There is the ancient tale of a hunter out with his tribe. An enemy tribe spots the hunter and his fellow hunters and zing he gets dinged by an enemy arrow. The injured hunter is in pain and he is trying to deal with that pain. But his mind wanders and he begins to chastise himself for wearing a bright and very visible headdress, for so carelessly being in open sight, for venturing out in the daylight making him an easier target and for being with a bunch of inexperienced hunters that he had to keep an eye on rather than scanning the vista for danger. So he is heaping more mental pain and anger onto his physical pain. Where does that take him? Deeper into misery and suffering.

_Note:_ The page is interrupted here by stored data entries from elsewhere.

Lemma upload_run k d :
  Z.of_nat k <= n_ent d -> Z.of_nat k <= 65535 ->
  wp (upload_bmt_loop k)
     (fun n d' => (n = u16 (-1) /\ same_params d d' /\ bb_tbl (bbt d') = bb_tbl (bbt d)) \/
                  uploaded (Z.of_nat k) d n d') never d.
Proof.
  revert d. induction k as [|k IH]; intros d Hk Hmax; cbn [upload_bmt_loop].
  { apply wp_ret. left. split; [reflexivity |]. split; [apply same_params_refl | reflexivity]. }
  cbv zeta. bmt_step. bmt_step; [lia |].
  destruct (Z.eqb_spec (mapped (ent d (Z.of_nat k))) NORMAL_MAPPED) as [Hn | Hn].
  { apply wp_ret. left. split; [reflexivity |]. split; [apply same_params_refl | reflexivity]. }
  bmt_step. bmt_step. intros rc f1 _.
  set (d1 := set_flash f1 d).
  assert (Hfail : forall d2, same_params d d2 -> bmt_blk_idx d2 = bmt_blk_idx d ->
    bb_tbl (bbt d2) = bb_tbl (bbt d) -> n_ent d2 = n_ent d -> (forall j, ent d2 j = ent d j) ->
    wp (store_bmt (Z.of_nat k) (Bbmt 0 (mapped (ent d (Z.of_nat k)))) ;; upload_bmt_loop k)
       (fun n d' => (n = u16 (-1) /\ same_params d d' /\ bb_tbl (bbt d') = bb_tbl (bbt d)) \/
                    uploaded (Z.of_nat (S k)) d n d') never d2).
  { intros d2 Hp2 Hi2 Hb2 Hl2 He2. bmt_step. bmt_step; [lia |].
    eapply wp_mono; [apply IH; rewrite ?n_ent_store; lia | cbv beta | auto].
    intros n d' [(-> & Hp & Hb) | Hup].
    - left. split; [reflexivity |]. split; [| rewrite Hb; exact Hb2].
      unfold same_params in *. cbn in Hp. intuition congruence.
    - right. rewrite Nat2Z.inj_succ, <- Z.add_1_r. eapply uploaded_step; [exact Hup | lia | exact Hp2 | exact Hi2 |
        exact Hb2 | rewrite n_ent_store; exact Hl2 | | exact Hn].
      intros j Hj. rewrite ent_store by lia. rewrite He2. reflexivity. }
  destruct (cbool rc) eqn:Hrc; [apply Hfail; try reflexivity; repeat split |].
  bmt_step. bmt_step. bmt_step. bmt_step. bmt_step. bmt_step. intros rc2 f2 Hw.
  destruct (cbool rc2) eqn:Hrc2; [apply Hfail; try reflexivity; repeat split |].
  apply wp_ret. right. rewrite (u16_small (Z.of_nat k)) by lia. split; try reflexivity; try lia.
  - repeat split.
  - intros j Hj. destruct (Z.ltb_spec (Z.of_nat k) j), (Z.ltb_spec j (Z.of_nat (S k))); try lia; reflexivity.
  - intros j Hj. replace j with (Z.of_nat k) by lia. exact Hn.
  - split; reflexivity.
  - exists f1, rc2. split; [exact Hw |]. unfold cbool in Hrc2. destruct (Z.eqb_spec rc2 0); [assumption | discriminate].
Qed.
End Upload.

(** ** The invariant of the map *)

Section Invariant.
Context {F : Type} {FL : Flash F}.
Implicit Types d : bmtd F.

(** The map stays in its arrays, the spare blocks up to the one that holds
    the table are distinct, and a spare block some logical block is mapped to
    is marked so. *)
Record bmt_inv d : Prop := {
  bi_lba : 0 < pool_lba d <= n_bb d;
  bi_idx : 0 <= bmt_blk_idx d < n_ent d /\ bmt_blk_idx d < 65535;
  bi_pool k : 0 <= k <= bmt_blk_idx d -> 0 < block (ent d k) < 65536;
  bi_dist k l : 0 <= k <= bmt_blk_idx d -> 0 <= l <= bmt_blk_idx d ->
    block (ent d k) = block (ent d l) -> k = l;
  bi_owned i k : 0 <= i < pool_lba d -> 0 <= k <= bmt_blk_idx d ->
    bb d i = block (ent d k) -> mapped (ent d k) = NORMAL_MAPPED;
  bi_top : mapped (ent d (bmt_blk_idx d)) <> NORMAL_MAPPED
}.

Think of that story when your ball soars over the green onto a steep hill 20 feet from the green which slopes downward from your ball’s position. You have enough to face with a treacherous chip shot but you berate yourself for using the wrong club, for hitting the ball too far or for not using your usual brand of golf ball. You are thinking all these negative thoughts when your issue at hand is striking a delicate chip shot. You are flustered and your chip is too low and fast and rolls right off the green for a difficult uphill chip so you berate yourself again and so forth. And the negative energy builds and you add onto your distress by thinking that 9 you just scored has ruined your golf game so you start thinking about the back nine instead of your next shot off the tee.

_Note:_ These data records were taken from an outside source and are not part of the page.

(** C27: the probe of device tree children. When it succeeds there is one
    button per available child, in order: its map entry is one of the map and
    has the child's key code, so every event has a name; it is a key or a
    switch, does not ask for wakeup, starts in the unknown state, and polls
    as often as the debounce interval asks for; one with an interrupt of its
    own gets no GPIO and is left alone.  The others get the GPIOs of the first
    children of the node, available or not, with an interrupt or not.  So each
    is on its own GPIO if all children are available and none has an
    interrupt, and in general it is not. *)
Theorem probe_buttons_of_children alloc node interval polled bdev :
  gpio_is_valid (- ENOENT) = false ->
  probe_dev alloc None node interval polled = Ok bdev ->
  let buttons := dev_data bdev in
  Forall2 (probed polled interval) (List.filter c_available node) buttons /\
  gpios_of buttons = firstn (length (gpios_of buttons)) (map c_gpiod node) /\
  (Forall (fun c => c_available c = true /\ c_irq c = 0) node -> Forall2 (fun c d => c_gpiod c = Ok (gpiod d)) node buttons) /\
  (polled = true -> interval <> 0).
Proof.
  intros Hv Hp. unfold gpio_keys_button_probe, gpio_keys_get_devtree_pdata in Hp.
  destruct (List.filter c_available node) as [| c cs] eqn:Hf; [discriminate |].
  destruct alloc; cbn [negb] in Hp; [| discriminate].
  destruct (buttons_of_children input_code (c :: cs)) as [ks |] eqn:Hks; [| discriminate].
  cbn [p_poll_interval p_buttons] in Hp.
  destruct (polled && negb (cbool interval)) eqn:Hpoll; [discriminate |].
  destruct (probe_list polled interval 0 ks node) as [l |] eqn:Hl; [| discriminate]. injection Hp as <-. cbv zeta. cbn [dev_data].
  destruct (probe_list_probed polled interval (c :: cs) node ks 0 l Hks Hv Hl) as [H1 H2].
  split; [exact H1 |]. split; [exact H2 |]. split.
  - intros Hn. assert (Hfilter : List.filter c_available node = node).
    { clear -Hn. induction Hn as [| x node [Hc _] _ IH]; [reflexivity |]. cbn [List.filter]. rewrite Hc, IH. reflexivity. }
    apply (own_gpios polled interval); [eapply Forall_impl; [exact Hn | cbv beta; tauto] | congruence | exact H2].
  - intros ->. unfold cbool in Hpoll. destruct (Z.eqb_spec interval 0); [discriminate | assumption].
Qed.
End Probe.

Definition demo_child (avail : bool) (irq : Z) (g : nat) : @dt_child nat :=
  DtChild avail (Some 408) None None false (Some 20) irq (Ok (Some g)).
#[local] Abbreviation demo_probe := (gpio_keys_button_probe (G := nat) demo_codes (fun _ => false) (fun _ _ => Err (- ENOENT))
  (fun _ _ _ => - ENOENT) (fun _ _ => None) (fun _ => false) (fun _ _ => 0)).

(** Two children; and two with a disabled one in front and one with an
    interrupt between them: the first of them gets the GPIO of the disabled
    child, the second that of the first. *)
Definition two_children : list (@dt_child nat) := [demo_child true 0 4; demo_child true 0 7].
Definition four_children : list (@dt_child nat) := [demo_child false 0 4; demo_child true 0 5; demo_child true 9 6; demo_child true 0 7].
Definition probed_two : gpio_keys_button_dev := Eval vm_compute in
  match demo_probe true None two_children 10 true with Ok b => b | Err _ => BDev true 0 None [] end.
Definition probed_four : gpio_keys_button_dev := Eval vm_compute in
  match demo_probe true None four_children 10 true with Ok b => b | Err _ => BDev true 0 None [] end.

Lemma probe_buttons_of_children_witness :
  Forall2 (fun c d => c_gpiod c = Ok (gpiod d)) two_children (dev_data probed_two) /\
  Forall2 (probed demo_codes true 10) (List.filter c_available four_children) (dev_data probed_four) /\
  map gpiod (dev_data probed_four) = [Some 4%nat; None; Some 5%nat].
Proof.
  split; [| split; [| reflexivity]].
  - apply (probe_buttons_of_children demo_codes (fun _ => false) (fun _ _ => Err (- ENOENT))
      (fun _ _ _ => - ENOENT) (fun _ _ => None) (fun _ => false) (fun _ _ => 0) true two_children 10 true probed_two); [reflexivity | vm_compute; reflexivity |].
    repeat constructor.
  - apply (probe_buttons_of_children demo_codes (fun _ => false) (fun _ _ => Err (- ENOENT))
      (fun _ _ _ => - ENOENT) (fun _ _ => None) (fun _ => false) (fun _ _ => 0) true four_children 10 true probed_four); [reflexivity | vm_compute; reflexivity].
Defined.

Where did your behaviour and thought process leave you? You are an unhappy and possibly angry golfer because you added a series of negative thoughts when you should have accepted your errant shot and concentrated on “redeeming” yourself with your next shot. Misery compounding misery is not what the happy golfer needs. On to the next hole. That 9 sucks but there is no sense in letting that haunt you and ruining your day. The last thing you need is golfer’s post traumatic stress disorder.